Berlin. Einen vom Bundestag beschlossenen und für mindestens zehn Jahre verbindlichen Schieneninfrastrukturfonds forderte das Netzwerk Europäischer Eisenbahnen (NEE). Der geplante Kabinettsbeschluss zum Klimaschutzkonzept müsse dringend eine neue und transparente Ordnung der Finanzierung von Neubau- und Ersatzinvestitionen der Schiene auf den Weg bringen. Der Fonds sei auch der richtige Ort für die vom Klimakabinett vorgeschlagenen elf Milliarden Euro, die bis 2030 in den Ausbau der Schieneninfrastruktur gehen sollen, aber als „Eigenkapitalerhöhung der DB“ in die Diskussion gebracht wurden.
Peter Westenberger, Geschäftsführer des Netzwerks Europäischer Eisenbahnen (NEE) begrüßte den offenkundigen Willen der Regierung, die Schiene zu stärken. Allerdings fehlten bisher verlässliche Aussagen, in welchem Umfang sich Berlin stärker engagieren wolle. Derzeit treibe die wachstumsorientierten Güterbahnen außerdem die Sorge um, dass hinter den politischen Ankündigungen nicht wirklich mehr Mittel stehen. So sagte Westenberger: „Bisher gibt es kaum Zählbares.“
Zu wenig Investitionen vorgesehen
Im Entwurf einer neuen Vereinbarung für die Finanzierung von Investitionen zur Erhaltung des bestehenden Eisenbahnnetzes (LuFV III) seien gegenüber dem derzeitigen Niveau für die kommenden zehn Jahre nur zusätzliche Bundesmittel in Höhe von insgesamt 16,425 Milliarden Euro vorgesehen, kritisierte das NEE. Das wären im Schnitt 47 Prozent mehr als die bisherigen Ausgaben und damit vermutlich zu wenig, um die aufgelaufenen Modernisierungsrückstände aufzuarbeiten, allemal bei gleichzeitig steigenden Baupreisen.
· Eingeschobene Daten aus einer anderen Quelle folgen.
(** * SmartCityParking: spatial validation triggers and query functions

    A shallow embedding of the PL/pgSQL functions of the database
    initialisation scripts (spatial validation triggers, session-driven bay
    status, radius search, zone occupancy, geometry normalisers), with the
    properties the specification states about them.

    Conventions of the model:
    - DOUBLE PRECISION and NUMERIC values are the rationals they stand for
      ([Q]); a float quotient is rounded to a double, and the division
      raises on a zero divisor and out of the range of the doubles, as
      PostgreSQL's does ([Float8], [float8div]).
    - SQL NULL is [None]; a comparison with NULL is not true, so an [IF] or
      a [WHERE] on it does not pass.
    - Tables are finite maps from the primary key to the row. A statement
      applies the type modifier of a geometry column to the value
      assigned, then fires the BEFORE ROW triggers in name order, then
      checks the keys; the first error rolls it back.
    - PostGIS is an external library: its measuring and predicate functions
      are the fields of the class [PostGIS]; the structural ones
      (GeometryType, ST_NumGeometries, ST_GeometryN, ST_MakePoint,
      ST_SetSRID) are computed on the geometry value. *)

From Stdlib Require Import QArith Qabs Qround Lqa ZArith Lia.
From stdpp Require Import base option list gmap sorting strings.

Local Open Scope Q_scope.

(** ** Numbers *)

Definition Qlt_bool (x y : Q) : bool := negb (Qle_bool y x).

(** DOUBLE PRECISION: a float8 value is the rational it stands for, and the
    result of an operation, or the value of a literal, is the exact one
    rounded to a double by [float8]. [float8_max] is the largest double;
    [float8_numeric] is the cast of a float8 to NUMERIC, which keeps 15
    significant digits. What is used of the rounding is that it keeps the
    order and leaves 1/2 and the largest double as they are. *)
Class Float8 : Type := {
  float8 : Q -> Q;
  float8_max : Q;
  float8_numeric : Q -> Q;
  float8_le : forall x y, x <= y -> float8 x <= float8 y;
  float8_half : float8 (1 # 2) == 1 # 2;
  float8_max_max : float8 float8_max == float8_max
}.

(** ROUND(x, 2) on NUMERIC: to two decimals, ties away from zero. *)
Definition ROUND2 (x : Q) : Q :=
  if Qle_bool 0 x
  then inject_Z (Qfloor (x * 100 + (1 # 2))) / 100
  else - (inject_Z (Qfloor (- x * 100 + (1 # 2))) / 100).

(** ** Geometry values *)

Record coord : Type := mkCoord { cx : Q; cy : Q }.

Definition ring : Type := list coord.

#[warnings="-register-all"]
Inductive Shape : Type :=
  | Point (p : coord)
  | LineString (pts : list coord)
  | Polygon (rings : list ring)
  | MultiPoint (pts : list coord)
  | MultiLineString (lines : list (list coord))
  | MultiPolygon (polys : list (list ring))
  | GeometryCollection (members : list Shape).

Record Geometry : Type := mkGeometry { ST_SRID : Z; shape : Shape }.

Definition GeometryType (g : Geometry) : string :=
  match shape g with
  | Point _ => "POINT"
  | LineString _ => "LINESTRING"
  | Polygon _ => "POLYGON"
  | MultiPoint _ => "MULTIPOINT"
  | MultiLineString _ => "MULTILINESTRING"
  | MultiPolygon _ => "MULTIPOLYGON"
  | GeometryCollection _ => "GEOMETRYCOLLECTION"
  end.

Definition ST_NumGeometries (g : Geometry) : nat :=
  match shape g with
  | MultiPoint pts => length pts
  | MultiLineString ls => length ls
  | MultiPolygon ps => length ps
  | GeometryCollection ms => length ms
  | _ => 1
  end.

(** ST_GeometryN is 1-based and NULL out of range. *)
Definition ST_GeometryN (g : Geometry) (i : nat) : option Geometry :=
  match i with
  | O => None
  | S k =>
      mkGeometry (ST_SRID g) <$>
        match shape g with
        | MultiPoint pts => Point <$> pts !! k
        | MultiLineString ls => LineString <$> ls !! k
        | MultiPolygon ps => Polygon <$> ps !! k
        | GeometryCollection ms => ms !! k
        | s => if decide (k = O) then Some s else None
        end
  end.

Definition ST_MakePoint (x y : Q) : Shape := Point (mkCoord x y).
Definition ST_SetSRID (s : Shape) (srid : Z) : Geometry := mkGeometry srid s.

(** ** The PostGIS functions the scripts call *)

Class PostGIS : Type := {
  ST_IsValid : Geometry -> bool;
  ST_Within : Geometry -> Geometry -> bool;
  ST_Contains : Geometry -> Geometry -> bool;
  ST_Intersection : Geometry -> Geometry -> Geometry;
  ST_Centroid : Geometry -> Geometry;
  (* planar, on geometry *)
  ST_Area : Geometry -> Q;
  (* geodesic, on the ::geography cast, in metres *)
  ST_Area_geography : Geometry -> Q;
  ST_Length_geography : Geometry -> Q;
  ST_Distance_geography : Geometry -> Geometry -> Q;
  ST_DWithin_geography : Geometry -> Geometry -> Q -> bool;
  ST_Buffer_geography : Geometry -> Q -> Geometry;
  (* ST_DWithin is documented as: the distance is at most the given one *)
  ST_DWithin_spec : forall a b d,
    ST_DWithin_geography a b d = true <-> ST_Distance_geography a b <= d
}.

(** ** Rows and tables *)

Inductive bay_status : Type := available | occupied | closed | reserved.
Inductive session_status : Type := active | completed | overstay | cancelled.
Inductive user_role : Type := driver | operator | officer | admin.

Global Instance bay_status_eq_dec : EqDecision bay_status.
Proof. solve_decision. Defined.
Global Instance session_status_eq_dec : EqDecision session_status.
Proof. solve_decision. Defined.
Global Instance user_role_eq_dec : EqDecision user_role.
Proof. solve_decision. Defined.

(** Timestamps are seconds on some clock; CURRENT_TIMESTAMP is an argument. *)
Definition timestamp : Type := Z.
Im Entwurf haben die Bundeszuschüsse einen Anteil von nur 60 Prozent der öffentlich kommunizierten Riesensumme von gut 86 Milliarden Euro.
Der Rest seien „doppelt gezählte Bundesmittel aus dem Budget Neu- und Ausbau“ sowie DB-Dividenden und andere „Eigenmittel“ der DB. Hierdurch würde sich der Bund zu Lasten der Eisenbahnkunden von seinen eigenen grundgesetzlichen Verpflichtungen entledigen, denn „Eigenmittel“ der DB gebe es laut NEE „quasi nicht“. Die Gewinne des DB-Konzerns werden in immer höherem Maße von den DB-Infrastrukturunternehmen beigesteuert, die sie wiederum von den Eisenbahnverkehrsunternehmen innerhalb und außerhalb des Konzerns durch überhöhte Nutzungsentgelte erheben müssen. Kein anderes Verkehrsmittel wird auf diese Weise belastet.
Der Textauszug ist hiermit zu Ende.